### TASK
Wherever a line of the data contains "fresh", copy that line.

[Stored data]
Lemma lost_summary_acc lost b n o :
  Forall packet_sized lost -> 0 <= b -> b + flight_bytes lost < 2 ^ 64 -> (n = None <-> o = None) ->
  let '(b', n', o') := fold_left (fun '(bytes, newest, oldest) p =>
               if sp_in_flight p
               then (u64_add bytes (sp_sent_bytes p), opt_max newest (sp_time_sent p), opt_min oldest (sp_time_sent p))
               else (bytes, newest, oldest)) lost (b, n, o) in
  b' = b + flight_bytes lost /\ (n' = None -> n = None /\ flight_bytes lost = 0) /\ (n' = None <-> o' = None).
Proof.
  revert b n o. induction lost as [| p lost IH]; intros b n o Hs Hb Hm Hno; simpl.
  - split; [lia |]. done.
  - apply Forall_cons in Hs as [[Hp Hp'] Hs]. simpl in Hm. unfold flight in *.
    pose proof (flight_bytes_nonneg lost Hs). destruct (sp_in_flight p).
    + rewrite u64_add_small by (unfold is_u64; lia).
      specialize (IH (b + sp_sent_bytes p) (opt_max n (sp_time_sent p)) (opt_min o (sp_time_sent p)) Hs
                    ltac:(lia) ltac:(lia) ltac:(done)).
      destruct (fold_left _ lost _) as [[b' n'] o']. destruct IH as (-> & H1 & H2).
      split; [lia |]. split; [| done]. intros Hn. by destruct (H1 Hn) as [? _].
    + specialize (IH b n o Hs Hb ltac:(lia) Hno). destruct (fold_left _ lost _) as [[b' n'] o'].
      destruct IH as (-> & H1 & H2). split; [lia |]. split; [| done]. intros Hn. destruct (H1 Hn). split; [done | lia].
Qed.

Lemma lost_summary_bytes lost :
  Forall packet_sized lost -> flight_bytes lost < 2 ^ 64 ->
  let '(b, n, o) := lost_summary lost in b = flight_bytes lost /\ (n = None -> flight_bytes lost = 0).
Proof.
  intros Hs Hm. pose proof (lost_summary_acc lost 0 None None Hs ltac:(lia) ltac:(lia) ltac:(done)) as H.
  unfold lost_summary. destruct (fold_left _ lost _) as [[b n] o]. destruct H as (-> & H & _).
  split; [lia |]. intros Hn. by destruct (H Hn).
Qed.
(* ===== verification/ConnRecv.v ===== *)
(** * The connection: receive path
    ([oxiquic-transport/src/connection/recv.rs])

    Datagram ingestion, packet decryption and key-phase handling, Retry, Version
    Negotiation, stateless reset, and the dispatch of every frame.  An operation
    that fails keeps the changes it made before the error, so each returns its
    result together with the new state; packet parsers work in place, so the
    packet-level operations also return the datagram they leave. *)

From S2P Require Import Prelude OrdMap CoreTypes Coding FrameCodec ParamsCodec PacketSpace SentPackets.
From S2P Require Import Streams FlowControl Recovery Congestion Bbr CidPool Packet Multipath Connection.
From S2P Require Import ConnRecovery ConnHandshake.

(** The [?] operator on a state-carrying result. *)
Notation "'let?' x , c := m 'in' k" :=
  (match m with (Ok x, c) => k | (Err e, c) => (Err e, c) end)
  (at level 200, x name, c name, m at level 100, k at level 200).

Section receive.
Context {env : QuicEnv}.

Notation conn := (Connection env).
Notation outcome := (result OxiQuicError unit * conn)%type.

(** ** Stream frames *)

Definition recv_crypto (c : conn) (pt : PacketType) (offset : Z) (data : list Z) : outcome :=
  let '(delivered, c) :=
    match pt with
    | PT_Initial => let '(d, s) := CryptoStream.recv (initial_crypto c) offset data in (d, c <| initial_crypto := s |>)
    | PT_Handshake =>
        let '(d, s) := CryptoStream.recv (handshake_crypto c) offset data in (d, c <| handshake_crypto := s |>)
    | _ => (None, c)
    end in
  match delivered with
  | Some bytes =>
      let '(r, t) := read_hs (tls c) bytes in
      let c := c <| tls := t |> in
      match r with Ok _ => (Ok tt, c) | Err _ => (Err ETls, c) end
  | None => (Ok tt, c)
  end.
Definition fill_max_streams (dir : Direction) (budget : Z) (st : Fill) : Fill :=
  let pending := match dir with
                 | Bidirectional => pending_max_streams_bidi (f_conn st)
                 | Unidirectional => pending_max_streams_uni (f_conn st)
                 end in
  match pending with
  | Some max =>
      if 16 <=? avail budget (f_payload st)
      then with_conn (place st (MaxStreams dir max) [SFMaxStreams dir max])
             (fun c => match dir with
                       | Bidirectional => c <| pending_max_streams_bidi := None |> <| sent_max_streams_bidi := max |>
                       | Unidirectional => c <| pending_max_streams_uni := None |> <| sent_max_streams_uni := max |>
                       end)
      else st
  | None => st
  end.

Definition fill_streams_blocked (dir : Direction) (budget : Z) (st : Fill) : Fill :=
  let pending := match dir with
                 | Bidirectional => pending_streams_blocked_bidi (f_conn st)
                 | Unidirectional => pending_streams_blocked_uni (f_conn st)
                 end in
  match pending with
  | Some limit =>
      if 16 <=? avail budget (f_payload st)
      then with_conn (place st (StreamsBlocked dir limit) [SFStreamsBlocked dir limit])
             (fun c => match dir with
                       | Bidirectional => c <| pending_streams_blocked_bidi := None |>
                       | Unidirectional => c <| pending_streams_blocked_uni := None |>
                       end)
      else st
  | None => st
  end.

Definition fill_new_token (budget : Z) (st : Fill) : Fill :=
  if bool_decide (role (f_conn st) = Server) then
    match pending_new_token (f_conn st) with
    | Some token =>
        let need := 1 + varint_size (len token) + len token in
        if need <=? avail budget (f_payload st)
        then with_conn (place st (NewToken token) [SFNewToken token]) (fun c => c <| pending_new_token := None |>)
        else st
    | None => st
    end
  else st.

(** [while let Some(front) = datagram_send_queue.front()]. *)
Fixpoint fill_datagrams (queue : list (list Z)) (budget : Z) (st : Fill) : Fill :=
  match queue with
  | [] => st
  | front :: queue =>
      let need := 1 + varint_size (len front) + len front in
      if avail budget (f_payload st) <? need then st
      else fill_datagrams queue budget
             (place (with_conn st (fun c => c <| datagram_send_queue := queue |>)) (Datagram front) [])
  end.

(** ** Stream data under flow control *)

(** The body of the loop over stream IDs, for a stream that passed the guards. *)
Definition stream_credit (c : conn) (id : Z) (avail_buf : Z) (is_resend : bool) : Z :=
  if is_resend then avail_buf
  else
    let conn_credit := SendFlowControl.available (send_flow c) in
    let credit := unwrap_or (StreamSendFlow.available <$> om_get id (stream_send_flow c)) 0 in
    Z.min avail_buf (Z.min conn_credit credit).

(** Charge flow control with the new highest offset. *)
Definition charge_flow (c : conn) (id new_high : Z) : conn :=
  match om_get id (stream_send_flow c) with
  | Some f =>
      let '(fresh, f) := StreamSendFlow.record_high_offset f new_high in
      c <| stream_send_flow ::= om_insert id f |> <| send_flow ::= fun g => SendFlowControl.on_data_sent g fresh |>
  | None => c <| send_flow ::= fun g => SendFlowControl.on_data_sent g 0 |>
  end.

Definition fill_one_stream (budget : Z) (st : Fill) (id : Z) : Fill :=
  match om_get id (send_streams (f_conn st)) with
  | None => st
  | Some s =>
      if SendStream.is_reset s then st
      else if negb (SendStream.has_pending s) then st
      else
        let avail_buf := sat_sub (avail budget (f_payload st)) 24 in
        let st := with_conn st (fun c =>
          if om_contains id (stream_send_flow c) then c
          else c <| stream_send_flow ::= om_insert id (StreamSendFlow.new (peer_initial_stream_limit c)) |>) in
        let take := stream_credit (f_conn st) id avail_buf (SendStream.has_resend s) in
        if take =? 0 then st
        else
          let '(taken, s) := SendStream.take s take in
          let st := with_conn st (fun c => c <| send_streams ::= om_insert id s |>) in
          match taken with
          | None => st
          | Some (offset, data, fin) =>
              let st := place st (Stream id offset fin data) [SFStream id offset fin data] in
              with_conn st (fun c => charge_flow c id (u64_add offset (len data)))
          end
  end.

(** [for id in ids], leaving the loop when no room is left. *)
Fixpoint fill_streams_loop (ids : list Z) (budget : Z) (st : Fill) : Fill :=
  match ids with
  | [] => st
  | id :: ids =>
      if sat_sub (avail budget (f_payload st)) 24 =? 0 then st
      else fill_streams_loop ids budget (fill_one_stream budget st id)
  end.

Definition note_blocked_streams (c : conn) : conn :=
  let c := if any_stream_send_data c then
             let '(limit, f) := SendFlowControl.take_blocked (send_flow c) in
             let c := c <| send_flow := f |> in
             match limit with Some l => c <| pending_data_blocked := Some l |> | None => c end
           else c in
  fold_left (fun c id =>
    let pending := unwrap_or (SendStream.has_pending <$> om_get id (send_streams c)) false in
    if negb pending then c
    else match om_get id (stream_send_flow c) with
         | Some flow =>
             let '(limit, flow) := StreamSendFlow.take_blocked flow in
             let c := c <| stream_send_flow ::= om_insert id flow |> in
             match limit with
             | Some l => c <| pending_stream_data_blocked ::= om_insert id l |>
             | None => c
             end
         | None => c
         end) (om_keys (send_streams c)) c.

Definition fill_stream_frames (budget : Z) (st : Fill) : Fill :=
  with_conn (fill_streams_loop (om_keys (send_streams (f_conn st))) budget st) note_blocked_streams.

(** The 1-RTT frames that come before stream data, in the order of the source. *)
Definition fill_control (budget : Z) (st : Fill) : Fill :=
  let st := fill_path_response budget st in
  let st := fill_path_challenge budget st in
  let st := fill_handshake_done st in
  let st := fill_flow_control_frames budget st in
  let st := fill_reset_stream_frames budget st in
  let st := fill_stop_sending_frames budget st in
  let st := fill_new_cids (length (LocalCidPool.pending_new (local_cid_pool (f_conn st)))) budget st in
  let st := fill_retire_cids (length (PeerCidPool.pending_retire (peer_cid_pool (f_conn st)))) budget st in
  let st := fill_max_streams Bidirectional budget st in
  let st := fill_max_streams Unidirectional budget st in
  let st := fill_streams_blocked Bidirectional budget st in
  let st := fill_streams_blocked Unidirectional budget st in
  let st := fill_new_token budget st in
  fill_datagrams (datagram_send_queue (f_conn st)) budget st.

Definition fill_application (budget : Z) (st : Fill) : Fill := fill_stream_frames budget (fill_control budget st).

(** The PINGs at the end: PTO probes, keep-alive, key-update probe. *)
Definition fill_pings (kind : SpaceKind) (st : Fill) : Fill :=
  let app := bool_decide (kind = SkApplication) in
  let st := if 0 <? probes_owed (f_conn st) then
              with_conn (if negb (f_eliciting st) then place st Ping [SFPing] else st)
                (fun c => c <| probes_owed ::= fun n => n - 1 |>)
            else st in
  let st := if app && pending_keep_alive_ping (f_conn st) then
              with_conn (place st Ping [SFPing]) (fun c => c <| pending_keep_alive_ping := false |>)
            else st in
  if app && key_update_pending (f_conn st) && negb (f_eliciting st) then place st Ping [SFPing] else st.

Definition fill_payload (c : conn) (kind : SpaceKind) (budget : Z) : Fill :=
  let st := fill_crypto kind budget (fill_ack kind (mkFill c [] [] false)) in
  let app := bool_decide (kind = SkApplication) in
  match probe_mtu (f_conn st), app && pending_mtu_probe (f_conn st) with
  | Some probe_size, true => fill_mtu_probe probe_size st
  | _, probing =>
      let st := if probing then with_conn st (fun c => c <| pending_mtu_probe := false |>) else st in
      fill_pings kind (if app then fill_application budget st else st)
  end.

(** ** Packets *)

Definition packet_budget (c : conn) (kind : SpaceKind) : Z :=
  match kind with
  | SkApplication => if pending_mtu_probe c then unwrap_or (probe_mtu c) (current_mtu c) else current_mtu c
  | _ => MAX_DATAGRAM
  end.

Definition kind_nat (kind : SpaceKind) : nat :=
  match kind with SkInitial => space_nat SpInitial | SkHandshake => space_nat SpHandshake | SkApplication => space_nat SpApplication end.

(** Take a packet number and protect the payload with the keys of the space: the
    packet number, the output, and the state; [None] when there are no keys. *)
Definition seal_short (c : conn) (payload out : list Z) : option (Z * (list Z * bool)) * conn :=
  let '(pn, space) := next_pn (application c) in
  let c := c <| application := space |> in
  match local_keys space with
  | None => (None, c)
  | Some k =>
      let '(out, r) := build_short_packet out
        (mkBuildShort (peer_cid c) pn (ps_largest_acked space) (key_phase c)) payload (dk_packet k) (dk_header k) in
      (Some (pn, (out, is_some (result_ok r))), c)
  end.

Definition seal_long (c : conn) (long_type : LongType) (token payload out : list Z)
    : option (Z * (list Z * bool)) * conn :=
  let '(pn, space) := next_pn (match long_type with LT_Initial => initial c | _ => handshake c end) in
  let c := match long_type with LT_Initial => c <| initial := space |> | _ => c <| handshake := space |> end in
  match local_keys space with
  | None => (None, c)
  | Some k =>
      let '(out, r) := build_long_packet out
        (mkBuildLong long_type QUIC_V1 (peer_cid c) (local_cid c) token pn (ps_largest_acked space))
        payload (dk_packet k) (dk_header k) in
      (Some (pn, (out, is_some (result_ok r))), c)
  end.

Definition is_mtu_probe (frames : list SentFrame) : bool :=
  existsb (fun f => match f with SFMtuProbe _ => true | _ => false end) frames.

(** Account for a packet that was built, and record it for loss detection. *)
Definition record_sent (c : conn) (now : Z) (kind : SpaceKind) (pn sent_bytes : Z) (frames : list SentFrame)
    (ack_eliciting : bool) : conn :=
  let in_flight := if is_mtu_probe frames then false else ack_eliciting in
  let c := c <| packets_sent ::= fun n => u64_add n 1 |> <| bytes_sent ::= fun n => u64_add n sent_bytes |> in
  let '(rate_sample, c) :=
    if in_flight
    then let '(s, cc) := ctl_on_packet_sent (congestion c) sent_bytes now in (s, c <| congestion := cc |>)
    else (None, c) in
  if ack_eliciting || negb (SendStream.is_nil frames)
  then put_sent (kind_nat kind)
         (on_packet_sent (sent_at c (kind_nat kind))
            (mkSentPacket pn now ack_eliciting in_flight sent_bytes frames rate_sample)) c
  else c.

(** A pending local key update takes effect before the first packet of the new epoch. *)
Definition before_short (c : conn) (now : Z) : conn :=
  let c := if key_update_pending c then initiate_key_update_now c now else c in
  c <| key_update_received := false |>.

Definition write_space_packet (c : conn) (now : Z) (kind : SpaceKind) (out : list Z) (short : bool)
    : bool * (list Z * conn) :=
  let remaining := sat_sub (packet_budget c kind) (len out) in
  if remaining <? 64 then (false, (out, c))
  else
    let packet_start := len out in
    let st := fill_payload c kind remaining in
    let c := f_conn st in
    let payload := f_payload st in
    if bool_decide (payload = []) then (false, (out, c))
    else
      let c := if short then before_short c now else c in
      let '(sealed, c) :=
        if short then seal_short c payload out
        else match kind with
             | SkInitial => seal_long c LT_Initial (unwrap_or (retry_token c) []) payload out
             | SkHandshake => seal_long c LT_Handshake [] payload out
             | SkApplication => (None, c)
             end in
      match sealed with
      | None => (false, (out, c))
      | Some (pn, (out, false)) => (false, (out, c))
      | Some (pn, (out, true)) =>
          (true, (out, record_sent c now kind pn (len out - packet_start) (f_frames st) (f_eliciting st)))
      end.

(** 0-RTT: every buffered entry as a STREAM frame at offset 0. *)
Definition write_zero_rtt_packet (c : conn) (out : list Z) : bool * (list Z * conn) :=
  if negb (bool_decide (role c = Client)) || one_rtt_ready c || SendStream.is_nil (early_data_buf c) || zero_rtt_sent c
  then (false, (out, c))
  else match zero_rtt_keys c with
       | None => (false, (out, c))
       | Some ks =>
           let payload := fold_left (fun p '(stream_id, data, fin) => encode (Stream stream_id 0 fin data) p)
                            (early_data_buf c) [] in
           if bool_decide (payload = []) then (false, (out, c))
           else
             let '(pn, space) := next_pn (application c) in
             let c := c <| application := space |> in
             let packet_start := len out in
             let '(out, r) := build_long_packet out
               (mkBuildLong LT_ZeroRtt QUIC_V1 (peer_cid c) (local_cid c) [] pn (ps_largest_acked space))
               payload (dk_packet ks) (dk_header ks) in
             match r with
             | Err _ => (false, (out, c))
             | Ok _ =>
                 (true, (out, c <| packets_sent ::= fun n => u64_add n 1 |>
                                <| bytes_sent ::= fun n => u64_add n (len out - packet_start) |>
                                <| zero_rtt_sent := true |>))
             end
       end.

### TASK OUTPUT
      let '(fresh, f) := StreamSendFlow.record_high_offset f new_high in
      c <| stream_send_flow ::= om_insert id f |> <| send_flow ::= fun g => SendFlowControl.on_data_sent g fresh |>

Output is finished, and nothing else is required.